NVIDIA GeForce RTX 50 Series Display CES 2026

Above photo of the NVIDIA GeForce RTX 50 Series Graphics Cards at CES 2026 Fontainebleau Las Vegas. Photo by David Aughinbaugh II for CircuitRoute.

Jensen Huang’s CES 2026 Appearances

NVIDIA President and CEO Jensen Huang appeared across multiple CES sessions, including NVIDIA-hosted presentations and partner events. His remarks focused on the evolution of AI systems toward reasoning-driven, physically grounded applications. He did not introduce financial guidance, benchmark results, or deployment commitments, instead using CES to contextualize longer-term architectural direction.

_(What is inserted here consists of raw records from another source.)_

(* ===== verification/IpcRefines.v ===== *)
(** Every remote call does what the specification says: proxy, parcels and stub
    together are the access-control policy around the service. *)
From S2P Require Import Prelude Types World Parcel Ffrt Util ManagerBase IpcInterface Stub Proxy IpcLaws IpcSpec IpcExec IpcCalls IpcListCalls.

Section refines.
Context `{E : Env} `{IE : !IpcEnv} `{P : Parcels} `{PL : !ParcelLaws P} `{RP : !RoomyParcels P}.
Context {S : Type} `{HS : HasWorld S} {I : ISystemAbilityManager S} (Remote : bool).

Lemma asInt_ext m n (s : S) : m s = n s → asInt m s = asInt n s.
Proof. unfold asInt. intros H. by rewrite !ST_bind_eq, H. Qed.
Lemma asObject_ext m n (s : S) : m s = n s → asObject m s = asObject n s.
Proof. unfold asObject. intros H. by rewrite !ST_bind_eq, H. Qed.
Lemma asData_ext {A} (mk : Z → A → Reply) m n (s : S) : m s = n s → asData mk m s = asData mk n s.
Proof. unfold asData. intros H. by rewrite !ST_bind_eq, H. Qed.
Lemma bind_ext {A B} (m n : ST S A) (f : A → ST S B) (s : S) : m s = n s → (m ≫= f) s = (n ≫= f) s.
Proof. intros H. by rewrite !ST_bind_eq, H. Qed.
Lemma asData_reply {A} (mk : Z → A → Reply) m (s : S) : (asData mk m s).1 = mk (m s).1.1 (m s).1.2.
Proof. unfold asData. rewrite ST_bind_eq. by destruct (m s) as [[] ?]. Qed.

(** C5: For each of the 46 remote requests, over any parcel implementation with the
    laws of Parcel.v and room for the data, and any implementation of the
    interface, the call through the proxy, the transaction and the stub has the
    result and the effect of its specification: the client's checks, delivery, the
    service's permission checks, the operation, and the result converted to the
    widths it travels with.  Nothing is lost or confused on the way, and no
    operation runs without its checks. *)
Theorem remote_call_refines rq s :
  smallRequest rq → smallReply (specRemoteCall Remote rq s).1 →
  (userRequest rq = true → SUPPORT_MULTI_INSTANCE = true) →
  remoteCall Remote rq s = specRemoteCall Remote rq s.
Proof.
  intros Hq Hp Hu.
  destruct rq; unfold remoteCall, specRemoteCall in *; try (rewrite asData_reply in Hp);
    cbn [smallRequest smallReply userRequest] in *; try specialize (Hu eq_refl);
    first [apply asInt_ext | apply asObject_ext | apply ExtraData_call | apply asData_ext | apply bind_ext].
  all: eauto with remote.
Qed.
End refines.
Definition CanRestartProcessLocked (pn : u16string) : M bool :=
  p ← derefP pn;
  if negb (enableRestart p) then mret false
  else
    curtime ← GetTickCount;
    let n := Z.of_nat (length (restartCountsCtrl p)) in
    if n <? RESTART_TIMES_LIMIT then
      storeP pn (λ p, p <| restartCountsCtrl ::= λ l, l ++ [curtime] |>);; mret true
    else if n =? RESTART_TIMES_LIMIT then
      if curtime - default 0 (head (restartCountsCtrl p)) <? RESTART_TIME_INTERVAL_LIMIT then
        storeP pn (λ p, p <| enableRestart := false |>);; mret false
      else
        storeP pn (λ p, p <| restartCountsCtrl ::= λ l, tail (l ++ [curtime]) |>);; mret true
    else mret false.

(** ** Notifying process listeners *)

Definition processInfoOf (pn : u16string) : M SystemProcessInfo :=
  p ← derefP pn; mret (MkSystemProcessInfo (Str16ToStr8 (processName p)) (pid p) (uid p)).

(** Whether the scheduler belongs to the foreground user, always so without
    multi-instance support and for the base user. *)
Definition isForegroundUser : M bool :=
  if SUPPORT_MULTI_INSTANCE then
    userId ← SchedulerGetUserId;
    fg ← gets w_foreground;
    mret (if userId =? BASE_USER then true
          else negb (userId =? SAMGR_INVALID_USER_ID) && (userId =? fg))
  else mret true.

Definition skipListener (foreground : bool) (i : ProcessListener) : bool :=
  negb (hasDirectSubscription i) && hasForegroundSubscription i && negb foreground.

Definition notifyStartStop (n : ProcessNotification) (pn : u16string) : M unit :=
  fg ← isForegroundUser;
  l ← getS processListeners_;
  info ← processInfoOf pn;
  forM (filter (λ i, negb (skipListener fg i) && bool_decide (is_Some (psc_AsObject (pl_listener i))) = true) l)
    (λ i, emit (EvProcess n (pl_listener i) info)).
(** The invariant is kept and the view unchanged. *)
Definition mild : relation World := λ w w',
  ctx_inv (w_sched w) → ctx_inv (w_sched w') ∧ view (w_sched w') = view (w_sched w).

#[export] Instance mild_preorder : PreOrder mild.
Proof.
  split; [by intros w H|]. intros x y z H1 H2 H. destruct (H1 H) as [Hy Ey].
  destruct (H2 Hy) as [Hz Ez]. split; congruence.
Qed.
#[export] Instance same_ctxs_mild : subrelation (same ctxs) mild.
Proof.
  intros w w' H HI. injection H as E1 E2. split; [by apply (ctx_inv_ctxs (w_sched w))|].
  unfold view. by rewrite E1, E2.
Qed.
#[export] Instance same_sched_mild : subrelation (same w_sched) mild.
Proof. intros w w' H. by apply same_ctxs_mild, same_sched_ctxs. Qed.
#[export] Instance same_rest_mild : subrelation frame mild.
Proof. intros w w' H. by apply same_ctxs_mild, same_rest_ctxs. Qed.
#[export] Instance quiet_mild : subrelation quiet mild.
Proof. intros w w' H HI. specialize (H HI). unfold rest in H. injection H as -> _ _ _ _. done. Qed.
#[export] Instance mild_keeps : subrelation mild keeps_ctx.
Proof. intros w w' H HI. by apply H. Qed.

#[export] Hint Extern 7 (respects mild _) =>
  apply (respects_sub quiet mild); [typeclasses eauto|] : respects.
#[export] Hint Extern 8 (respects mild _) =>
  apply (respects_sub (same ctxs) mild); [typeclasses eauto|] : respects.
#[export] Hint Extern 9 (respects keeps_ctx _) =>
  apply (respects_sub mild keeps_ctx); [typeclasses eauto|] : respects.

Lemma view_ability s s' k a' :
  view s' = view s → abilityContextMap_ s' !! k = Some a' →
  ∃ a, abilityContextMap_ s !! k = Some a ∧ viewA a' = viewA a.
Proof.
  intros Hv Ha'. injection Hv as Hv _. apply (f_equal (lookup k)) in Hv.
  rewrite !lookup_fmap, Ha' in Hv. symmetry in Hv. apply fmap_Some in Hv as (a & Ha & E). eauto.
Qed.
Lemma view_process s s' pn p' :
  view s' = view s → processContextMap_ s' !! pn = Some p' →
  ∃ p, processContextMap_ s !! pn = Some p ∧ viewP p' = viewP p.
Proof.
  intros Hv Hp'. injection Hv as _ Hv. apply (f_equal (lookup pn)) in Hv.
  rewrite !lookup_fmap, Hp' in Hv. symmetry in Hv. apply fmap_Some in Hv as (p & Hp & E). eauto.
Qed.

(** The owner of SA [k] is not stopping; SA [k] has an unload request. *)
Definition load_pre (s : Sched) (k : Z) : Prop := ∀ a pn p,
  abilityContextMap_ s !! k = Some a → ownProcessContext a = Some pn → processContextMap_ s !! pn = Some p →
  p_state p ≠ STOPPING.
Definition unload_pre (s : Sched) (k : Z) : Prop := ∀ a,
  abilityContextMap_ s !! k = Some a → is_Some (unloadRequest a).
(** No SA of process [pn] is loading. *)
Definition no_loading (s : Sched) (pn : u16string) : Prop := ∀ p k,
  processContextMap_ s !! pn = Some p → k ∈ saList p → has_state (abilityContextMap_ s) LOADING k = false.

Lemma load_pre_view s s' k : view s' = view s → load_pre s k → load_pre s' k.
Proof.
  intros Hv H a' pn p' Ha' Hown' Hp'.
  destruct (view_ability _ _ _ _ Hv Ha') as (a & Ha & Ea). destruct (view_process _ _ _ _ Hv Hp') as (p & Hp & Ep).
  injection Ea as _ _ Eo _. injection Ep as _ _ ->. eapply H; eauto. congruence.
Qed.
Lemma unload_pre_view s s' k : view s' = view s → unload_pre s k → unload_pre s' k.
Proof.
  intros Hv H a' Ha'. destruct (view_ability _ _ _ _ Hv Ha') as (a & Ha & Ea). injection Ea as _ _ _ ->. eauto.
Qed.
Lemma has_state_view s s' st k :
  view s' = view s → has_state (abilityContextMap_ s') st k = has_state (abilityContextMap_ s) st k.
Proof.
  intros Hv. injection Hv as Hv _. apply (f_equal (lookup k)) in Hv. rewrite !lookup_fmap in Hv.
  unfold has_state. destruct (abilityContextMap_ s' !! k), (abilityContextMap_ s !! k); try done.
  injection Hv as _ E _ _. by rewrite E.
Qed.
Lemma no_loading_view s s' pn : view s' = view s → no_loading s pn → no_loading s' pn.
Proof.
  intros Hv H p' k Hp' Hk. destruct (view_process _ _ _ _ Hv Hp') as (p & Hp & Ep). injection Ep as _ El _.
  rewrite (has_state_view _ _ _ _ Hv). eapply H; [done|]. congruence.
Qed.

Lemma wp_mild {A} (m : M A) Q w :
  respects mild m → ctx_inv (w_sched w) →
  (∀ a w', ctx_inv (w_sched w') → view (w_sched w') = view (w_sched w) → Q a w') → wp m Q w.
Proof. intros Hm HI HQ. destruct (Hm w HI). by apply HQ. Qed.

Lemma wp_GetSystemAbilityContext said (Q : option Z → World → Prop) w :
  ctx_inv (w_sched w) →
  (∀ a, abilityContextMap_ (w_sched w) !! said = Some a → Q (Some said) w) →
  (abilityContextMap_ (w_sched w) !! said = None → Q None w) →
  wp (GetSystemAbilityContext said) Q w.
Proof.
  intros HI H1 H2. unfold GetSystemAbilityContext. unfold wp, mbind, M_bind, gets, mret, M_ret. simpl.
  destruct (abilityContextMap_ (w_sched w) !! said) as [a|] eqn:Heqo; [|eauto].
  destruct (ctx_owner _ _ _ HI Heqo) as (pn & p & -> & Hp & _). rewrite Hp.
  rewrite bool_decide_eq_true_2 by done. eauto.
Qed.

Lemma wp_GetSystemProcessContext pn (Q : option u16string → World → Prop) w :
  (∀ p, processContextMap_ (w_sched w) !! pn = Some p → Q (Some pn) w) →
  (processContextMap_ (w_sched w) !! pn = None → Q None w) →
  wp (GetSystemProcessContext pn) Q w.
Proof.
  intros H1 H2. unfold GetSystemProcessContext, wp, mbind, M_bind, getS, gets, mret, M_ret. simpl.
  destruct (processContextMap_ (w_sched w) !! pn) eqn:Hp; eauto.
Qed.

NVIDIA Lenovo Tech World Jensen Huang CES 2026

Above: a photo of the Lenovo Tech World Keynote at the Sphere Las Vegas CES 2026 featuring NVIDIA and Jensen Huang. Photo by David Aughinbaugh II for CircuitRoute.

CES 2026 in Context

CES 2026 clarified how NVIDIA’s technologies are being assembled into systems intended for physical environments, spanning AI infrastructure, simulation platforms, and partner-led integration across industry, mobility, and robotics. At the same time, NVIDIA stopped short of validating those systems in production settings. The company did not disclose standardized benchmarks, large-scale customer deployments, regulatory approvals, or timelines for mass adoption, and it avoided making autonomy or performance guarantees.

Instead, the event emphasized development workflows, simulation-driven design, and architectural direction, with deployment responsibility and operational outcomes left to partners. Whether these approaches result in durable, large-scale deployments will depend on execution beyond the CES show floor.